- **WHAT TO PRODUCE**
When you reach the line containing "items_with_overlap (seq (i" in the data below, begin returning lines exactly as written, and stop once the line containing "Record RGB : Type" has been returned.

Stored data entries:
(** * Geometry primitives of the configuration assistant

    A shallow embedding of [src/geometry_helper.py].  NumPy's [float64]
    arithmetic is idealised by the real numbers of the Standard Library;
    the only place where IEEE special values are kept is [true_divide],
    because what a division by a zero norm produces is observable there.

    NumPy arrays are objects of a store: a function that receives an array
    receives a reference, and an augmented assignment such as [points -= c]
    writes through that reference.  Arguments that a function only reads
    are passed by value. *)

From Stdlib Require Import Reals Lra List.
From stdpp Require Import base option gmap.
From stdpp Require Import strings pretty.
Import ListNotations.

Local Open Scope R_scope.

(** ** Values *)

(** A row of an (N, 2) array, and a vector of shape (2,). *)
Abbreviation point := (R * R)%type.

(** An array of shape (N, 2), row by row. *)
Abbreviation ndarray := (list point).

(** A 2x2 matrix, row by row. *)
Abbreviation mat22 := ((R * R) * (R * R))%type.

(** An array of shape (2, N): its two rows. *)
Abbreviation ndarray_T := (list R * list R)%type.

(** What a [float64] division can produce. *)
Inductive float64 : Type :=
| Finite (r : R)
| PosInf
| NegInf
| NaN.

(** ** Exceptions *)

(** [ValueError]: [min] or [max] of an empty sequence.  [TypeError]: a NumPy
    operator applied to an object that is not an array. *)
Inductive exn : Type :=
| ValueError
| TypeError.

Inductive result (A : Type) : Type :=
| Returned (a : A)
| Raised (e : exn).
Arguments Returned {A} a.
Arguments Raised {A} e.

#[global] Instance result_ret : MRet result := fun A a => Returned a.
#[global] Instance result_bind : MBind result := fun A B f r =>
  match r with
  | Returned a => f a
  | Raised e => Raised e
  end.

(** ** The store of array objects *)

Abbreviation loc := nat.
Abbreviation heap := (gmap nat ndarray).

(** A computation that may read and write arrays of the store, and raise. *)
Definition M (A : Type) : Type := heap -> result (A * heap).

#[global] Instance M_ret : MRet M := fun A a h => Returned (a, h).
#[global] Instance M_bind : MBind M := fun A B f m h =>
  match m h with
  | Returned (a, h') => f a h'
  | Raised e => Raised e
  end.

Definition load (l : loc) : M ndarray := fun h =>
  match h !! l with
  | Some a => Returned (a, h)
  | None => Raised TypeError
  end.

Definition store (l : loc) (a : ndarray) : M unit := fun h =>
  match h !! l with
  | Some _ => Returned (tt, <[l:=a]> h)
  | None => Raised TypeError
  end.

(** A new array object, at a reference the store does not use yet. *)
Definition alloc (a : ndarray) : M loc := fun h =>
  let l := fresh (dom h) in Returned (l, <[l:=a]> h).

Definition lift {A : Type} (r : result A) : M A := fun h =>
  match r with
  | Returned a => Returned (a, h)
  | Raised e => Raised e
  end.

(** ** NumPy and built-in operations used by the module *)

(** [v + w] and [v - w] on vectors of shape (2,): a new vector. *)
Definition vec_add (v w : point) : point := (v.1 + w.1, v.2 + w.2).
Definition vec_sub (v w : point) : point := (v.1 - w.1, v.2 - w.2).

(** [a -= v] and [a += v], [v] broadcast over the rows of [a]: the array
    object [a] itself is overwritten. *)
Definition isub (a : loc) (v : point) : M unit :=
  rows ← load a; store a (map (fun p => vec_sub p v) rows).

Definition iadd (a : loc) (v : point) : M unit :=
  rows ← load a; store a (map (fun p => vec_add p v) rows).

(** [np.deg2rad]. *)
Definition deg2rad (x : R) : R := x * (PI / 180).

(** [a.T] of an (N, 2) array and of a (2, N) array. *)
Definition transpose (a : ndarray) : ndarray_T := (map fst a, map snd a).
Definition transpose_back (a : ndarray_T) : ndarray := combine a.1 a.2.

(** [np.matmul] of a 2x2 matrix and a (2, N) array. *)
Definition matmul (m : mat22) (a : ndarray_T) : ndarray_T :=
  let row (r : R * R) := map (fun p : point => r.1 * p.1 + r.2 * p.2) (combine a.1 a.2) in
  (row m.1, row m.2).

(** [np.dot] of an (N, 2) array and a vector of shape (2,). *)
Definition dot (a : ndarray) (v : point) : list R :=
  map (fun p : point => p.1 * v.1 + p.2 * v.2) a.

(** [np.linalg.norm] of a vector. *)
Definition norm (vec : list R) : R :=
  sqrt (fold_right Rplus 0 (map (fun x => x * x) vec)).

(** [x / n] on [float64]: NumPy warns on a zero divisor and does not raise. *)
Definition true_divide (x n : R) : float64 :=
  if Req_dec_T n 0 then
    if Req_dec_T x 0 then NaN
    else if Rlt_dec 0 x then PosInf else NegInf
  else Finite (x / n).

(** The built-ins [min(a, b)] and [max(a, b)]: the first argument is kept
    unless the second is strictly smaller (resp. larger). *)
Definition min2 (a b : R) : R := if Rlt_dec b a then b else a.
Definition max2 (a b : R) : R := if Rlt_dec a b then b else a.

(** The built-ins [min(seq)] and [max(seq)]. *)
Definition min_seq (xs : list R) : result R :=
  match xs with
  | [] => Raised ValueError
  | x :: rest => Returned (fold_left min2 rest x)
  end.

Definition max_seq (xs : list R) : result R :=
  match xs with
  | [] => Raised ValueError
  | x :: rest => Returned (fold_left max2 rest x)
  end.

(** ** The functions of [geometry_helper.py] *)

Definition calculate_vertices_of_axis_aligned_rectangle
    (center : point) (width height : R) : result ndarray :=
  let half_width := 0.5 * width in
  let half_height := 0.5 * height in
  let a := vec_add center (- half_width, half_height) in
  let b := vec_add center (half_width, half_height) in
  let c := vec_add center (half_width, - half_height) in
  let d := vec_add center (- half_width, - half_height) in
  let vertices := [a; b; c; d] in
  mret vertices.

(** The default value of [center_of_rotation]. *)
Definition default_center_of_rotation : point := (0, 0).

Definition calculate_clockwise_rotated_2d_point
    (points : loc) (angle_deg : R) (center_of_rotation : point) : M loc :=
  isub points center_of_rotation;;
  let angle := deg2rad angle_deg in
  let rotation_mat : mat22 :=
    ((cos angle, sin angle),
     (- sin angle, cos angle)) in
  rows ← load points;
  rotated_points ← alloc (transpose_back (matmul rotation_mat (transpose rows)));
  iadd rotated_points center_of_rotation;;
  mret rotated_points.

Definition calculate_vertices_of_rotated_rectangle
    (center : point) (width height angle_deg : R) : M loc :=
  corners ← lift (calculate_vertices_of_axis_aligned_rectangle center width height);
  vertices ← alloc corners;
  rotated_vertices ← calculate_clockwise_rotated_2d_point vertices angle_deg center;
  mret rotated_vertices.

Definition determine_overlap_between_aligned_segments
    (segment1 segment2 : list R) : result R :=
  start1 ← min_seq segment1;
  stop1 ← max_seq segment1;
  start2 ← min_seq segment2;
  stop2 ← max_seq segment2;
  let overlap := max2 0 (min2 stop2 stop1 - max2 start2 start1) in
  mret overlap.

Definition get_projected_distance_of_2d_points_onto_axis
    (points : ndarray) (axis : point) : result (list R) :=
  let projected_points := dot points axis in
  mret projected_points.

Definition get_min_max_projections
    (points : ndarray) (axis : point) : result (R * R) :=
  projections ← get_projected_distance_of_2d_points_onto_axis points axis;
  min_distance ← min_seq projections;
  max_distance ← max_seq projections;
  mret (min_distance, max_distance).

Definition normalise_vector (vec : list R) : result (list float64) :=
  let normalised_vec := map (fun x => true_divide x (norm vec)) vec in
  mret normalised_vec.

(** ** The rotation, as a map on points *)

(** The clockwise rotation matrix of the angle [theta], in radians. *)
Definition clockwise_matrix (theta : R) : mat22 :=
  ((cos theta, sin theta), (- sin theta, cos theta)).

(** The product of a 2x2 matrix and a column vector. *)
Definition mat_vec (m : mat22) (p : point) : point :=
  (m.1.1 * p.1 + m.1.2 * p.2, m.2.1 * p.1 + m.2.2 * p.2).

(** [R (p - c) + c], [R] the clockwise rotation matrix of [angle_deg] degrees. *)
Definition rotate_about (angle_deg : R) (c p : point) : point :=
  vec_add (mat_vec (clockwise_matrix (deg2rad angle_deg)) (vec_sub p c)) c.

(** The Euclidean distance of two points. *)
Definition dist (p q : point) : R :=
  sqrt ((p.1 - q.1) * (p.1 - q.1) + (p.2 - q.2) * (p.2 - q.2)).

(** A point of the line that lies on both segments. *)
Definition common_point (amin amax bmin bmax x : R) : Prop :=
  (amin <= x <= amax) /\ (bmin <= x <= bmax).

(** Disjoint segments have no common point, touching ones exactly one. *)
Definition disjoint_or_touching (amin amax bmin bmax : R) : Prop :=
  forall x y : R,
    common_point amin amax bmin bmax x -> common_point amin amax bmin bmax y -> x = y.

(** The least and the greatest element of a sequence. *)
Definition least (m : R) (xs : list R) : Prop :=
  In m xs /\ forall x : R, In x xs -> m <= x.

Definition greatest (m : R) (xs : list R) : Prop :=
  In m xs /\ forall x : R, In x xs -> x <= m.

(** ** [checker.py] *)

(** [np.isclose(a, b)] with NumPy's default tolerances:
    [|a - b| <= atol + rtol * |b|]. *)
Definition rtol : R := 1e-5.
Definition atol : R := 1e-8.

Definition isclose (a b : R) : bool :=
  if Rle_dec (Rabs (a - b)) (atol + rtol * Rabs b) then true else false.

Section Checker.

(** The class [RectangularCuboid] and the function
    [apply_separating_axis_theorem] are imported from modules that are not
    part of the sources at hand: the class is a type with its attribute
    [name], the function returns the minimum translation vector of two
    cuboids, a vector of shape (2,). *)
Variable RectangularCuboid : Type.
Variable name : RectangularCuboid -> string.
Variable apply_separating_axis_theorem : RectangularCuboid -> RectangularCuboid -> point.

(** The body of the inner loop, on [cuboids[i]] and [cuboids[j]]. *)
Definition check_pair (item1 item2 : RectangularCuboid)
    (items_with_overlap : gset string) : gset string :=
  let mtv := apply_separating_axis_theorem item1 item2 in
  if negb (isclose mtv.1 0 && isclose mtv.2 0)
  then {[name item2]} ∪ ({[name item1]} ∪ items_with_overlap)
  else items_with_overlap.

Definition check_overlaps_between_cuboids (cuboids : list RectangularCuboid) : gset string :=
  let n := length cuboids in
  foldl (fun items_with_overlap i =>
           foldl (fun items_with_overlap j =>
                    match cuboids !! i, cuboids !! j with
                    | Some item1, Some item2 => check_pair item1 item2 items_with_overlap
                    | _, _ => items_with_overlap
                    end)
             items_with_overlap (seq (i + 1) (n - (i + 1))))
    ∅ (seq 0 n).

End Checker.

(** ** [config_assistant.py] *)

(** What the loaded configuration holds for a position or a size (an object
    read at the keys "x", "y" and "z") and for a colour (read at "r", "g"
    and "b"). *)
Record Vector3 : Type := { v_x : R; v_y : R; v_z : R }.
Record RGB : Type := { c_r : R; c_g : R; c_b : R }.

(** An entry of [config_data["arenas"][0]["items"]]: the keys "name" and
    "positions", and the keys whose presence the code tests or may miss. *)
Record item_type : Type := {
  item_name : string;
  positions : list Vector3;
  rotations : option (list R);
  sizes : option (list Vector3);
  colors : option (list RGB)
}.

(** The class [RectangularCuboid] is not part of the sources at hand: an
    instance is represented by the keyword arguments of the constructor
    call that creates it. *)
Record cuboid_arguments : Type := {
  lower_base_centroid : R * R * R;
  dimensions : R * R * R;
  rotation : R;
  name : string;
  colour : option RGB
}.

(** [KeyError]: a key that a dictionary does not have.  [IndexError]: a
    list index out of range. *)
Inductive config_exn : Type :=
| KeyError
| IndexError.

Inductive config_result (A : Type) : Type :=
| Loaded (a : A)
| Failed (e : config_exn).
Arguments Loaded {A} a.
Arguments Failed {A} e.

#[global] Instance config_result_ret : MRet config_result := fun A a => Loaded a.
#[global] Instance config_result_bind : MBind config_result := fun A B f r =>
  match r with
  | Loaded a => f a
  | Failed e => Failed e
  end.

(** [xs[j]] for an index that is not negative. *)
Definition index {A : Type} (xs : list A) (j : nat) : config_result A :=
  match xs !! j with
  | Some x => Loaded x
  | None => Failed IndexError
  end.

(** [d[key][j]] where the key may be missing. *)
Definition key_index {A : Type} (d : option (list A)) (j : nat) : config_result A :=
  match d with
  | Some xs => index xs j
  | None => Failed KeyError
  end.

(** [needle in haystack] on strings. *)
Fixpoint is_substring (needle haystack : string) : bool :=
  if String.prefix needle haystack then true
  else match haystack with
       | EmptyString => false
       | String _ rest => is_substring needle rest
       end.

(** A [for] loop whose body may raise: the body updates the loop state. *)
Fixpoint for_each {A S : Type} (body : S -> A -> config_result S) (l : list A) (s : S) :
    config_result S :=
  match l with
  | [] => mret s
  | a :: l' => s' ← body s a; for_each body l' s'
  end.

- **RESULT OF THE TASK**
             items_with_overlap (seq (i + 1) (n - (i + 1))))
    ∅ (seq 0 n).

End Checker.

(** ** [config_assistant.py] *)

(** What the loaded configuration holds for a position or a size (an object
    read at the keys "x", "y" and "z") and for a colour (read at "r", "g"
    and "b"). *)
Record Vector3 : Type := { v_x : R; v_y : R; v_z : R }.
Record RGB : Type := { c_r : R; c_g : R; c_b : R }.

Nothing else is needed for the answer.